Build the sequence pointers per the sequence lengths and dtype size

Parameters:

sequence_lengths (List[int]) – The length of each sequence

Returns:

The pointer to the beginning of each sequence

Return type:

List[int]

class nemo_automodel.components.datasets.llm.megatron.indexed_dataset._IndexReader(idx_path: str, multimodal: bool)#

Object class to read the index (.idx) file

Parameters:
  • idx_path (str) – The path to the index file

  • multimodal (bool) – Whether the dataset is multimodal

Initialization

__del__() None#

Clean up the object

__len__() int#

Get the number of sequences in the dataset

Returns:

The number of sequences in the dataset

Return type:

int

__getitem__(
idx: int,
) Tuple[numpy.int32, numpy.int64, Optional[numpy.int8]]#

Return the pointer, length, and mode at the index

Parameters:

idx (int) – The index into the dataset

Returns:

The pointer, length and mode at the index

Return type:

Tuple[numpy.int32, numpy.int64, Optional[numpy.int8]]

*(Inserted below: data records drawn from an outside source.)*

(* ===== verification/McpSpec.v ===== *)
(** * What the MCP tools guarantee

    Reading tools only read, and read-only mode has no others; a writing tool
    changes one rule of the configuration it has read, and says so. *)

From S2P Require Import Prelude GoStrings Calendar NetIP Rule RuleSpec Quantity Config Stats Quota Manager Precheck ControlAuth Store Management.
From S2P Require Import FileIO GoText ControlClient Mcp.

(** ** Reading *)

Section tools.
Context {tz : TzDatabase} {transport : Transport}.
Implicit Types (t : ToolHandlers) (s : Server).

(** Only GET requests are sent. *)
Inductive reads : Server → Server → Prop :=
| reads_refl s : reads s s
| reads_get req r s s1 s2 : rq_Method req = "GET" → round_trip req s = (r, s1) → reads s1 s2 → reads s s2.
Definition reading {E A} (m : IO Server E A) : Prop := ∀ s, reads s (m s).2.

Lemma reads_trans s1 s2 s3 : reads s1 s2 → reads s2 s3 → reads s1 s3.
Proof. intros H12 H23. induction H12 as [|req r s s1 s2 Hm Hr _ IH]; [done|]. by eapply reads_get; [..|apply IH]. Qed.
(* ===== verification/TuiEditorSpec.v ===== *)
(** * The editors of the terminal interface: properties

    A free id is found in as many steps as there are taken ids; an accepted rule is
    standard and valid; a form that was only opened and saved gives its rule back;
    rebasing the bot's form merges three versions. *)

From S2P Require Import Prelude GoStrings Calendar NetIP SourceIP Rule Quantity Config GoText Management FileIO ControlClient TuiEditor.

(** ** Free ids *)

#[export] Instance numbered_inj base : Inj (=) (=) (numbered base).
Proof.
  intros x y E. unfold numbered, FormatInt in E.
  by apply (inj (String.append base)), (inj (String.append "-")), (inj pretty) in E.
Qed.

(** The loop ends at a free id, or has passed [fuel] taken ones. *)
Lemma first_free_spec fuel existing base suffix :
  first_free fuel existing base suffix ∉ existing ∨
  ∀ k, (k < fuel)%nat → numbered base (suffix + Z.of_nat k) ∈ existing.
Proof.
  revert suffix. induction fuel as [|fuel IH]; intros suffix; simpl; [right; lia|].
  case_bool_decide as Hin; [|by left].
  destruct (IH (suffix + 1)) as [?|Hall]; [by left|right]. intros [|k] Hk; [by rewrite Z.add_0_r|].
  replace (suffix + Z.of_nat (S k)) with (suffix + 1 + Z.of_nat k) by lia. apply Hall. lia.
Qed.

Lemma base_not_numbered base k : base ≠ numbered base k.
Proof.
  unfold numbered. intros E. apply (f_equal String.length) in E. rewrite !length_append in E. simpl in E. lia.
Qed.

Lemma free_id_fresh base existing : free_id base existing ∉ existing.
Proof.
  unfold free_id. case_bool_decide as Hbase; [|done].
  destruct (first_free_spec (size existing) existing base 2) as [?|Hall]; [done|exfalso].
  pose (taken := base :: ((λ k, numbered base (2 + Z.of_nat k)) <$> seq 0 (size existing))).
  assert (NoDup taken) as Hnd.
  { apply NoDup_cons. split.
    - intros (k & E & _)%list_elem_of_fmap. by eapply base_not_numbered.
    - apply NoDup_fmap_2_strong; [|apply NoDup_seq]. intros x y _ _ E. apply (inj (numbered base)) in E. lia. }
  assert (list_to_set (C:=gset string) taken ⊆ existing) as Hsub.
  { intros id Hid. apply elem_of_list_to_set in Hid. unfold taken in Hid.
    apply elem_of_cons in Hid as [->|(k & -> & Hk%elem_of_seq)%list_elem_of_fmap]; [done|]. apply Hall. lia. }
  apply subseteq_size in Hsub. rewrite size_list_to_set in Hsub by done.
  unfold taken in Hsub. simpl in Hsub. rewrite length_fmap, length_seq in Hsub. lia.
Qed.
(* ===== verification/Tui.v ===== *)
(** * The state machine of the terminal interface (tui/model.go, management.go, service_recovery.go)

    [update] takes a message (a key, the answer of a call, a timer) to the next model
    and the commands to run; a command ends with one message.  A status is the key of
    its text in the catalogue, without arguments.  What only the drawing reads is left
    out: scroll offsets, rates and their history, the spinner.  The number of rows a
    page shows comes from the layout (view.go) and is an argument of a key. *)

From S2P Require Import Prelude GoStrings Calendar NetIP Limits Rule Config GoText Stats Quota Manager Precheck Management FileIO ControlClient.
From S2P Require Import TuiEditor.

(** ** Modes *)

Inductive viewMode :=
| viewDashboard | viewRules | viewDetail | viewEditor | viewPrecheck | viewApplyResult | viewBotConfig | viewBotEditor.
Inductive overlayMode :=
| overlayNone | overlayHelp | overlayLanguage | overlayReload | overlayDelete | overlayApply | overlayDiscardDraft | overlayQuitDirty
| overlayCancelEditor | overlayUDPSettings | overlayBotStop | overlayCancelBotEditor | overlayStartService | overlayElevateService.
Inductive operationState := operationIdle | operationPrechecking | operationApplying | operationReloading.
Inductive botOperationState :=
| botOperationIdle | botOperationFetching | botOperationSaving | botOperationStarting | botOperationStopping.
Inductive syncState := syncUnavailable | syncClean | syncDirty | syncValidated | syncStale.
Inductive sortKey := sortName | sortConns | sortUpload | sortDownload.
Inductive serviceRecoveryState :=
| serviceRecoveryDisabled | serviceRecoveryIdle | serviceRecoveryChecking | serviceRecoveryStopped | serviceRecoveryNotInstalled
| serviceRecoveryRunning | serviceRecoveryStarting | serviceRecoveryWaiting | serviceRecoveryFailed.
Lemma stageToggle_tame m : ui_operation m = operationIdle → tame m (stageToggle m) [].
Proof.
  intros Hi. unfold stageToggle. destruct (selectedRule m) as [rule|]; [|same]. destruct (isDeleted _ m); [same|].
  destruct (ensureDraft_cases m) as [(d & Hd & ->)|(st & _ & ->)]; simpl; [|same].
  case_match; [|by apply (opened_tame _ _ d)].
  staged d. apply edited_rules; [done..|]. simpl. apply update_rule_good. intros. by apply with_enabled_good.
Qed.

Lemma stageDelete_tame m overlay : ui_operation m = operationIdle → tame m ((stageDelete m) <| ui_overlay := overlay |>) [].
Proof.
  intros Hi. unfold stageDelete. destruct (selectedRule m) as [rule|]; [|same].
  destruct (ensureDraft_cases m) as [(d & Hd & ->)|(st & _ & ->)]; reduce; [|same].
  staged d. assert (∀ d0, edited d (d <| d_Rules := filter (λ r, RuleID r ≠ RuleID rule) (d_Rules d) |> <| d_Deleted := d0 |>)) as Hdone.
  { intros d0. apply edited_rules; [done..|]. simpl. rewrite !Forall_forall. intros Hall r [_ Hr]%list_elem_of_filter. by apply Hall. }
  case_match; [apply Hdone|apply (Hdone (d_Deleted d))].
Qed.

Lemma stageUDPSettings_tame m : ui_operation m = operationIdle → tame m (stageUDPSettings m) [].
Proof.
  intros Hi. unfold stageUDPSettings. destruct (ParseInt _) as [value|]; [|same]. destruct (_ || _) eqn:Hrange; [same|].
  destruct (ensureDraft_cases m) as [(d & Hd & ->)|(st & _ & ->)]; reduce; [|same].
  staged d. split; [done|done|]. intros [Hr _]. split; simpl; [done|]. apply orb_false_iff in Hrange. lia.
Qed.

class nemo_automodel.components.datasets.llm.megatron.indexed_dataset._BinReader#

Bases: abc.ABC

Abstract class to read the data (.bin) file

abstractmethod read(
dtype: Type[numpy.number],
count: int,
offset: int,
) numpy.ndarray#

Read bytes into a numpy array.

Parameters:
  • dtype (Type[numpy.number]) – Data-type of the returned array.

  • count (int) – Number of items to read.

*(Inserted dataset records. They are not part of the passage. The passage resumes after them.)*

(* ===== verification/TuiRuns.v ===== *)
(** * The terminal interface: runs

    Runs of the system as lists of moves, for the theorems of TuiDraftSpec and
    TuiStampSpec at concrete inputs and for what the interface does in some corners. *)

From S2P Require Import Prelude GoStrings Calendar NetIP Limits Rule Config GoText Stats Quota Manager Precheck Management FileIO ControlClient.
From S2P Require Import TuiEditor TuiEditorSpec Tui TuiSpec TuiDraftSpec TuiStampSpec.

Section runs.
Context {inputs : TextInput} {ansi : Ansi} {tz : TzDatabase}.

(** ** Moves *)

(** The user does something, or the i-th command that runs is answered. *)
Inductive Move := Press (key : string) | Reply (i : nat) (msg : Msg).

Definition answersb (cmd : Cmd) (msg : Msg) : bool :=
  match cmd, msg with
  | TickCmd _, TickMsg | PrecheckCmd _ _, PrecheckMsg _ | ApplyCmd _ _, ApplyMsg _ | ReloadCmd, ReloadMsg _ => true
  | FetchStatsCmd id, StatsMsg id' _ | FetchRulesCmd id, RulesMsg id' _ | FetchSessionCmd id, SessionMsg id' _
  | FetchConfigRulesCmd id, ConfigRulesMsg id' _ => id =? id'
  | _, _ => false
  end.
Lemma answersb_answers cmd msg : answersb cmd msg = true → answers cmd msg.
Proof. destruct cmd, msg; simpl; try done; try constructor; intros ->%Z.eqb_eq; constructor. Qed.

Definition demo_env : KeyEnv := {| ke_page := 10; ke_elevated := Err ErrServicePrivilegesRequired |}.
Definition move (s : Sys) (a : Move) : option Sys :=
  match a with
  | Press key =>
      let r := update (KeyMsg key demo_env) (sys_model s) in
      Some {| sys_model := r.1; sys_pending := sys_pending s ++ r.2; sys_checked := sys_checked s |}
  | Reply i msg =>
      cmd ← sys_pending s !! i;
      if answersb cmd msg then
        let r := update msg (sys_model s) in
        Some {| sys_model := r.1; sys_pending := (take i (sys_pending s) ++ drop (S i) (sys_pending s)) ++ r.2;
                sys_checked := sys_checked s ++ checked_by cmd msg |}
      else None
  end.
Fixpoint play (s : Sys) (moves : list Move) : option Sys :=
  match moves with [] => Some s | a :: moves => s' ← move s a; play s' moves end.

Definition replies (moves : list Move) : list Msg := omap (λ a, match a with Press _ => None | Reply _ msg => Some msg end) moves.

Lemma move_step allowed s a s' : move s a = Some s' → Forall allowed (replies [a]) → step allowed s s'.
Proof.
  destruct s as [m pending checked], a as [key|i msg]; simpl.
  - intros [= <-] _. by apply (input_step allowed (KeyMsg key demo_env)).
  - intros Hm Hall. apply Forall_cons in Hall as [Hall _]. destruct (pending !! i) as [cmd|] eqn:Hi; simpl in Hm; [|done].
    destruct (answersb cmd msg) eqn:Ha; [|done]. injection Hm as <-. apply answersb_answers in Ha.
    rewrite <-(take_drop_middle pending i cmd Hi) at 1. by apply answer_step.
Qed.
Lemma play_reachable allowed locale controller moves s :
  play (start locale controller) moves = Some s → Forall allowed (replies moves) → reachable allowed s.
Proof.
  intros Hp Hall. exists locale, controller. revert Hp Hall. generalize (start locale controller). induction moves as [|a moves IH]; simpl.
  { intros s0 [= ->] _. apply rtc_refl. }
  intros s0 Hp Hall. destruct (move s0 a) as [s1|] eqn:Hm; simpl in Hp; [|done].
  assert (Forall allowed (replies [a]) ∧ Forall allowed (replies moves)) as [Ha Hmoves].
  { destruct a; simpl in *; [done|]. apply Forall_cons in Hall as [? ?]. split; [by constructor|done]. }
  eapply rtc_l; [by eapply move_step|by apply IH].
Qed.
End runs.

(** ** A world *)

#[local] Existing Instance simple_inputs.
#[local] Existing Instance utc_database.
Definition plain_ansi : Ansi := {| Strip s := s |}.
#[local] Existing Instance plain_ansi.

Definition demo_session : SessionResponse := {|
  sn_Actor := "admin"; sn_Role := "admin"; sn_RulesWrite := true; sn_APIVersion := ManagementAPIVersion; sn_ServerVersion := "1.0.0"; sn_Commit := "";
  sn_StartedTime := 0; sn_Degraded := false; sn_DegradedCause := "" |}.
Definition demo_config (revision : string) (rules : list Rule) : ConfigRulesResponse :=
  {| cr_Revision := revision; cr_Writable := true; cr_UDPMaxSessions := 100; cr_Rules := rules; cr_ETag := configETag revision |}.
Definition clean_precheck (revision : string) : PrecheckResponse := {|
  pc_Revision := revision; pc_UDPMaxSessionsChanged := false; pc_Diff := [];
  pc_Precheck := {| OK := true; ErrorCount := 0; WarningCount := 0; CheckedRules := 1; ResultItems := [] |} |}.
(** The session and the configuration arrive; the user goes to the rules. *)
Definition opening (rules : list Rule) : list Move :=
  [Reply 2 (SessionMsg 1 (Ok demo_session)); Reply 2 (ConfigRulesMsg 1 (Ok (demo_config "r1" rules))); Press "2"].
Definition began : Sys := start English None.

(** Toggle the rule, check the draft, ask to apply it and confirm. *)
Definition applying : list Move :=
  opening [demo_rule] ++ [Press " "; Press "P"; Reply 3 (PrecheckMsg (Ok (clean_precheck "r1"))); Press "A"; Press "enter"].
Definition applying_system : Sys := default began (play began applying).
Definition toggled_request : ConfigRulesRequest := {| cq_UDPMaxSessions := 100; cq_Rules := [with_enabled false demo_rule] |}.

Lemma applying_played : play began applying = Some applying_system.
Proof. by vm_compute. Qed.
Lemma applying_sent : ApplyCmd (configETag "r1") toggled_request ∈ sys_pending applying_system.
Proof.
  assert (∃ pending, sys_pending applying_system = pending ++ [ApplyCmd (configETag "r1") toggled_request]) as [pending ->].
  { exists (take 3 (sys_pending applying_system)). by vm_compute. }
  apply elem_of_app. right. by apply list_elem_of_singleton.
Qed.

Lemma applied_was_checked_witness :
  ApplyCmd (configETag "r1") toggled_request ∈ sys_pending applying_system ∧
  (configETag "r1", toggled_request) ∈ sys_checked applying_system.
Proof.
  split; [apply applying_sent|]. apply (applied_was_checked (λ _, True)); [|apply applying_sent].
  apply (play_reachable _ English None applying); [apply applying_played|]. repeat constructor.
Defined.

Lemma demo_sane : sane_config (demo_config "r1" [demo_rule]).
Proof.
  split; [|done]. split; [|split; by vm_compute]. constructor; [|constructor]. split; [apply (fr_standard _ demo_form)|apply (fr_valid _ demo_form)].
Qed.

Lemma requests_match_screen_witness :
  ApplyCmd (configETag "r1") toggled_request ∈ sys_pending applying_system ∧ good_request toggled_request ∧
  ∃ d c, ui_draft (sys_model applying_system) = Some d ∧ ui_config (sys_model applying_system) = Some c ∧
    toggled_request = draft_request d ∧ d_BaseRevision d = cr_Revision c ∧ configETag "r1" = cr_ETag c.
Proof.
  split; [apply applying_sent|]. apply (requests_match_screen sane applying_system (configETag "r1") toggled_request); [done| |right; apply applying_sent].
  apply (play_reachable _ English None applying); [apply applying_played|]. constructor; [done|]. constructor; [apply demo_sane|]. constructor; done.
Defined.

(** The answer to the apply is lost: the draft stays. *)
Lemma answers_keep_draft_witness :
  let lost := ApplyMsg (Err (TransportError "connection reset")) in
  ui_draft (update lost (sys_model applying_system)).1 = ui_draft (sys_model applying_system).
Proof.
  cbv zeta. destruct (answers_keep_draft (ApplyMsg (Err (TransportError "connection reset"))) (sys_model applying_system))
    as [H|(_ & [[r H]|(status & revision & H)])]; [discriminate|exact H|discriminate..].
Defined.

(** The same with a refresh under way: the apply succeeds before the configuration that
    was asked for earlier arrives. *)
Definition applying_late : list Move :=
  opening [demo_rule] ++ [Press "r"; Press " "; Press "P"; Reply 7 (PrecheckMsg (Ok (clean_precheck "r1"))); Press "A"; Press "enter"].
Definition late_system : Sys := default began (play began applying_late).
Definition applied_answer : ApplyResponse := {|
  ap_Rules := demo_config "r2" [with_enabled false demo_rule];
  ap_Result := {| AppliedRules := 0; StoppedRules := 1; FailedRules := 0; TotalRules := 1; Items := [] |} |}.

Lemma late_answers_ignored_witness :
  let pending := take 7 (sys_pending late_system) in
  let m := (update (ApplyMsg (Ok applied_answer)) (sys_model late_system)).1 in
  FetchConfigRulesCmd 2 ∈ pending ++ [] ∧
  update (ConfigRulesMsg 2 (Ok (demo_config "r1" [demo_rule]))) m = (m, []).
Proof.
  cbv zeta. assert (FetchConfigRulesCmd 2 ∈ take 7 (sys_pending late_system) ++ []) as Hin.
  { assert (∃ l, take 7 (sys_pending late_system) ++ [] = l ++ [FetchConfigRulesCmd 2]) as [l ->].
    { exists (take 6 (sys_pending late_system)). by vm_compute. }
    apply elem_of_app. right. by apply list_elem_of_singleton. }
  split; [exact Hin|].
  refine (late_answers_ignored (λ _, True) (sys_model late_system) (take 7 (sys_pending late_system)) [] (sys_checked late_system)
    (ApplyCmd (configETag "r1") toggled_request) applied_answer _ 2 _ _ (apply_answers _ _ _) I Hin (rtc_refl _ _)).
  replace {| sys_model := _; sys_pending := _; sys_checked := _ |} with late_system by by vm_compute.
  apply (play_reachable _ English None applying_late); [by vm_compute|]. repeat constructor.
Defined.

(** ** Corners *)

Definition other_rule (id name target : string) (port : Z) : Rule := {|
  RuleID := id; Name := name; Proto := "tcp"; ListenAddr := "0.0.0.0"; ListenPort := port; TargetAddr := target; TargetPort := 80;
  Enabled := true; SpeedLimit := 0; Bandwidth := None; Quota := None; MaxConn := 0; IdleTimeout := 0; SourceIPMode := ""; SourceIPs := [];
  Domains := []; Remark := ""; Revision := 1; CreatedTime := 100; UpdatedTime := 100 |}.
Definition after (moves : list Move) : Model := sys_model (default began (play began moves)).

(** A deletion stays on the books when a new rule takes the id: delete "web-copy", copy
    "web", save.  The rule is in the draft and would be applied, but it is marked as
    deleted and the keys that edit refuse it. *)
Definition deleted_and_copied : list Move :=
  opening [demo_rule; other_rule "web-copy" "Web old" "10.0.0.3" 8081]
  ++ [Press "down"; Press "d"; Press "enter"; Press "up"; Press "c"; Press "ctrl+s"].
Example readded_rule_shows_deleted :
  let m := after deleted_and_copied in
  play began deleted_and_copied ≠ None ∧
  (RuleID <$> default [] (d_Rules <$> ui_draft m)) = ["web"; "web-copy"] ∧ ruleChange "web-copy" m = "tui.change.delete" ∧
  isDeleted "web-copy" m = true.
Proof. by vm_compute. Qed.

(** The question "delete?" is asked for one rule and answered for another: while it is
    open, the configuration arrives without the rule, and the selection moves on. *)
Definition deleted_under_question : list Move :=
  opening [other_rule "a" "A" "10.0.0.2" 8080; other_rule "b" "B" "10.0.0.3" 8081]
  ++ [Press "down"; Press "r"; Press "d"; Reply 6 (ConfigRulesMsg 2 (Ok (demo_config "r2" [other_rule "a" "A" "10.0.0.2" 8080]))); Press "enter"].
Example delete_hits_another_rule :
  (RuleID <$> selectedRule (after (take 6 deleted_under_question))) = Some "b" ∧
  ui_overlay (after (take 6 deleted_under_question)) = overlayDelete ∧
  play began deleted_under_question ≠ None ∧
  (d_Rules <$> ui_draft (after deleted_under_question)) = Some [] ∧ isDeleted "a" (after deleted_under_question) = true.
Proof. by vm_compute. Qed.

(** A finding about a rule that the filter hides opens another rule. *)
Definition finding (id : string) : Item :=
  {| i_Severity := SeverityError; i_RuleID := id; i_Check := "listen_bind"; i_Detail := DuplicateIdDetail |}.
Definition failed_precheck (id : string) : PrecheckResponse := {|
  pc_Revision := "r1"; pc_UDPMaxSessionsChanged := false; pc_Diff := [];
  pc_Precheck := {| OK := false; ErrorCount := 1; WarningCount := 0; CheckedRules := 2; ResultItems := [finding id] |} |}.
Definition opened_finding : list Move :=
  opening [other_rule "a" "A" "10.0.0.2" 8080; other_rule "b" "B" "10.0.0.3" 8081]
  ++ [Press " "; Press "/"; Press "a"; Press "enter"; Press "P"; Reply 3 (PrecheckMsg (Ok (failed_precheck "b"))); Press "e"].
Example finding_opens_another_rule :
  play began opened_finding ≠ None ∧ ui_view (after opened_finding) = viewEditor ∧
  (re_originalID <$> ui_editor (after opened_finding)) = Some "a".
Proof. by vm_compute. Qed.

(** A commit that lost a race: the daemon answers 412 and that the runtime is rolled
    back; the interface shows a failed apply, and the draft is not marked as stale. *)
Example lost_race_is_rolled_back :
  let e := APIError 412 (ConfigPayload (CommitFailedBody None true)) in
  let m := (update (ApplyMsg (Err e)) (sys_model applying_system)).1 in
  ui_statusText m = "tui.status.apply_rolled_back" ∧ ui_sync m = syncDirty ∧ ui_remoteRevision m = "".
Proof. by vm_compute. Qed.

  • offset (int) – Start reading from this offset (in bytes).

Returns:

An array with count items and data-type dtype constructed from reading bytes from the data file starting at offset.

Return type:

numpy.ndarray

class nemo_automodel.components.datasets.llm.megatron.indexed_dataset._MMapBinReader(bin_path: str)#

Bases: nemo_automodel.components.datasets.llm.megatron.indexed_dataset._BinReader

A _BinReader that memory maps the data (.bin) file

Initialization

Initialize the _MMapBinReader

Parameters:

bin_path (str) – The path to the data (.bin) file.

read(
dtype: Type[numpy.number],
count: int,
offset: int,
) numpy.ndarray#

Read bytes into a numpy array.

Parameters:
  • dtype (Type[numpy.number]) – Data-type of the returned array.

  • count (int) – Number of items to read.

  • offset (int) – Start reading from this offset (in bytes).

Returns:

An array with count items and data-type dtype constructed from reading bytes from the data file starting at offset.

Return type:

numpy.ndarray

__del__() None#

Clean up the object

class nemo_automodel.components.datasets.llm.megatron.indexed_dataset._FileBinReader(bin_path: str)#

Bases: nemo_automodel.components.datasets.llm.megatron.indexed_dataset._BinReader

A _BinReader that reads from the data (.bin) file using a file pointer

Initialization

Initialize the _FileBinReader

Parameters:

bin_path (str) – The path to the data (.bin) file.

read(
dtype: Type[numpy.number],
count: int,
offset: int,
) numpy.ndarray#

Read bytes into a numpy array.

Parameters:
  • dtype (Type[numpy.number]) – Data-type of the returned array.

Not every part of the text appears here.